### [WHAT YOU NEED TO DO]
Two lines below mark the span: the one containing "apply elem_of_bind; eauto." and the one containing "Vp; exact W8.". Set down both, plus every line between, exactly as they stand, and nothing else.

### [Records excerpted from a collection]
────

Lemma free_to_lists_ok fm cpu k c x gc o user int Hd :
  cache_inv k c x gc -> g_user gc ++ g_int gc ≡ₚ o :: user ++ int -> addressable x gc ->
  ps_ok (k_pm k) Hd -> (forall q, q ∈ gpages gc -> Hd !! q = Some 0%nat) ->
  exists d k' x' gc', slab_free_to_lists fm cpu c o k = finish_free fm x d k' /\
    freed k c x gc o user int Hd d k' x' gc'.
Proof.
  intros HI Hu Hadr Hps Hheld; pose proof HI as [HC HR]; pose proof (core_size HC) as Hsz.
  assert (Hall : o ∈ slabs gc ≫= gs_objs (c_geom x)).
  { rewrite <- (ci_objs _ _ _ _ HC); unfold where_objs.
    rewrite elem_of_app, (elem_of_app (mags x gc ≫= _)), Hu, elem_of_cons; auto. }
  apply elem_of_bind in Hall as (s & Ho & Hs).
  destruct (core_slab HC _ Hs) as [_ _ _ S3 (f & Hf & F1 & _) S5 _].
  assert (Hp : gs_page s ∈ gpages gc) by (by apply list_elem_of_fmap_2).
  unfold slab_free_to_lists.
  rewrite (ps_vaddr _ _ _ _ (gs_page s) _ Hps (Hheld _ Hp) (in_block_self _))
    by (eapply (core_obj_in_page HC); [done|done|lia]).
  rewrite Hf; mstep; rewrite F1; cbn [negb]; rewrite S3; cbn [of_opt]; mstep.
  rewrite decide_False by done.
  destruct (put_phase k c x gc s o user int HI Hs Ho Hu Hadr)
    as (n & wf & k1 & k2 & x2 & g2 & l1 & s' & l2 & -> & E2 & Eh & Ep & Hn & HC2 & PB & V & U1 & U2 & L2).
  mstep; rewrite E2; mstep; pose proof (ev_geom _ _ _ _ V) as Eg.
  destruct (ev_pages _ _ _ _ V) as [Vh Vp].
  assert (F2 : framed c (hdrs gc) [] (gpages gc) Hd k k2).
  { eapply local_framed; [|exact L2]; intros a Ha; eapply (obj_page _ _ _ _ o); try done.
    apply elem_of_bind; eauto. }
  case_decide as Hz.
  - destruct (retire_ok fm cpu k2 c x2 g2 l1 s' l2 Hd HC2 PB)
      as (d & k3 & x3 & g3 & E3 & HI3 & W1 & W2 & W3 & W4 & W5 & W6 & W7 & W8 & W9).
    { rewrite Eg; lia. }
    { by rewrite (lo_pm _ _ _ _ _ _ L2). }
    { intros q; rewrite Vp; apply Hheld. }
    rewrite <- Eh, E3; exists d, k3, x3, g3; split.
    { destruct d; cbn [finish_free]; by rewrite ?Eg. }
    split; try done.
    + by rewrite W1, W2.
    + congruence.
    + rewrite W4; apply V.
    + rewrite W5; apply V.
    + eapply framed_trans; [exact F2|]; eapply framed_mono; [| | |exact W6]; try done.
      * intros a; unfold hdrs; by rewrite Vh.
      * intros a; by rewrite Vp.
    + unfold hdrs in *; destruct d; rewrite <- Vh, <- Vp; exact W8.
    + intros a Ha; rewrite W7; by apply (lo_mem _ _ _ _ _ _ L2).
  - exists None, k2, x2, g2; split; [done|].
    split; try done; try apply V.
    + split; [done|]; apply (put_back_rest _ _ _ _ _ PB); rewrite Eg; lia.
    + by rewrite (lo_pm _ _ _ _ _ _ L2).
    + apply (lo_mem _ _ _ _ _ _ L2).
Qed.

(** ** The exchange of a full magazine *)

Lemma mag_has_room_ok k x gc a :
  mags_ok (k_mags k) x gc -> a = 0 \/ a ∈ mags x gc ->
  exists r, mag_has_room a k = Ok r /\
    if r : bool then a ≠ 0 /\ exists g, k_mags k !! a = Some g /\ m_count g < m_capacity g
    else a = 0 \/ (2 <= length (mag_objs (k_mags k) a))%nat.
Proof.
  intros HM Ha; unfold mag_has_room; case_decide as H0; [exists false; auto|].
  destruct Ha as [?|Ha]; [done|].
  destruct (proj1 (Forall_forall _ _) (mo_mag _ _ _ HM) a Ha) as [_ (g & Hg & Hl & Hc & Hcap)].
  unfold SLAB_MAX_MAGAZINE_SIZE in *.
  rewrite (mag_at_ok _ _ _ Hg); mstep; eexists; split; [done|].
  case_bool_decide as Hlt; [by eauto|right].
  unfold mag_objs; rewrite Hg, length_take; lia.
Qed.

(** The loaded magazine goes to the depot; the CPU still points to it. *)
Lemma put_full_ok k c x gc i l p :
  cache_inv k c x gc -> g_skip gc = None -> c_cpus x !! i = Some (l, p) -> l ≠ 0 ->
  mag_objs (k_mags k) l ≠ [] ->
  exists k1 x1, mag_depot_put_full c l k = Ok k1 /\
    let gc1 := set_mags (l :: g_dfull gc) (g_dempty gc) (Some i) gc in
    cache_inv k1 c x1 gc1 /\ mags x1 gc1 ≡ₚ mags x gc /\ c_cpus x1 = c_cpus x /\ c_geom x1 = c_geom x /\
    local c [] (mags x gc) nowhere k k1 /\ mag_objs (k_mags k1) l = mag_objs (k_mags k) l.
Proof.
  intros [HC HR] Hs Hi Hl Hne; pose proof (ci_mags _ _ _ _ HC) as HM.
  destruct (cpu_mag_in _ _ _ _ _ l _ HM Hi Hs (or_introl eq_refl) Hl) as (D1 & D2 & D3).
  destruct (proj1 (Forall_forall _ _) (mo_mag _ _ _ HM) l D1) as [_ (g & Hg & _)].
  unfold mag_depot_put_full; rewrite (cache_at_ok _ _ _ (ci_cache _ _ _ _ HC)); mstep.
  rewrite (upd_mag_ok _ _ g) by done; mstep; rewrite (upd_cache_ok _ _ x) by apply HC.
  set (x1 := set_depot _ x); set (m := <[l := _]> (k_mags k)); eexists _, x1; split; [done|].
  set (gc1 := set_mags _ _ _ gc).
  assert (Hp : mags x1 gc1 ≡ₚ mags x gc).
  { destruct (mags_split x gc i l p Hi (or_introl Hs)) as (rest & E & _); rewrite Hs in E.
    destruct (cpu_mags_split _ _ _ Hi) as [rest' Hr].
    unfold mags; cbn [gc1 set_mags g_dfull g_dempty g_skip x1 set_depot c_cpus]; rewrite Hs.
    rewrite (cpu_view_insert (Some i) (c_cpus x) i l p) by auto.
    rewrite (cpu_view_insert None (c_cpus x) i l p) by auto.
    rewrite !Hr; unfold nonzero; rewrite !filter_cons; repeat case_decide; done || solve_Permutation. }
  split_and!; try done; [split|..].
  - apply (core_exchange k c x gc x1 gc1 HC) with (m := m); try done.
    + intros a Ha; destruct (decide (a = l)) as [->|Hnl].
      * exists g, (full_magazines (c_depot x)); split; [done|apply lookup_insert_eq].
      * destruct (proj1 (Forall_forall _ _) (mo_mag _ _ _ HM) a Ha) as [_ (ga & Hga & _)].
        exists ga, (m_next ga); unfold m; by rewrite lookup_insert_ne, set_mnext_same.
    + split; [done|]; split; [done|]; eexists; split; [apply lookup_insert_eq|].
      eapply mchain_ext; [|apply (mo_full _ _ _ HM)]; intros a Ha; unfold m; rewrite lookup_insert_ne; [done|].
      by intros <-.
    + eapply mchain_ext; [|apply (mo_empty _ _ _ HM)]; intros a Ha; unfold m; rewrite lookup_insert_ne; [done|].
      by intros <-.
    + constructor; [done|apply HM].
    + apply HM.
  - by eapply core_at_rest_cpus.
  - split; try done.
    + intros c' Hc'; cbn; by rewrite lookup_insert_ne.
    + intros a Ha; cbn; unfold m; rewrite lookup_insert_ne; [done|]; by intros <-.
  - cbn; unfold m, mag_objs; by rewrite lookup_insert_eq, Hg.
Qed.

────

### [ANSWER SECTION]
    apply elem_of_bind; eauto. }
  case_decide as Hz.
  - destruct (retire_ok fm cpu k2 c x2 g2 l1 s' l2 Hd HC2 PB)
      as (d & k3 & x3 & g3 & E3 & HI3 & W1 & W2 & W3 & W4 & W5 & W6 & W7 & W8 & W9).
    { rewrite Eg; lia. }
    { by rewrite (lo_pm _ _ _ _ _ _ L2). }
    { intros q; rewrite Vp; apply Hheld. }
    rewrite <- Eh, E3; exists d, k3, x3, g3; split.
    { destruct d; cbn [finish_free]; by rewrite ?Eg. }
    split; try done.
    + by rewrite W1, W2.
    + congruence.
    + rewrite W4; apply V.
    + rewrite W5; apply V.
    + eapply framed_trans; [exact F2|]; eapply framed_mono; [| | |exact W6]; try done.
      * intros a; unfold hdrs; by rewrite Vh.
      * intros a; by rewrite Vp.
    + unfold hdrs in *; destruct d; rewrite <- Vh, <- Vp; exact W8.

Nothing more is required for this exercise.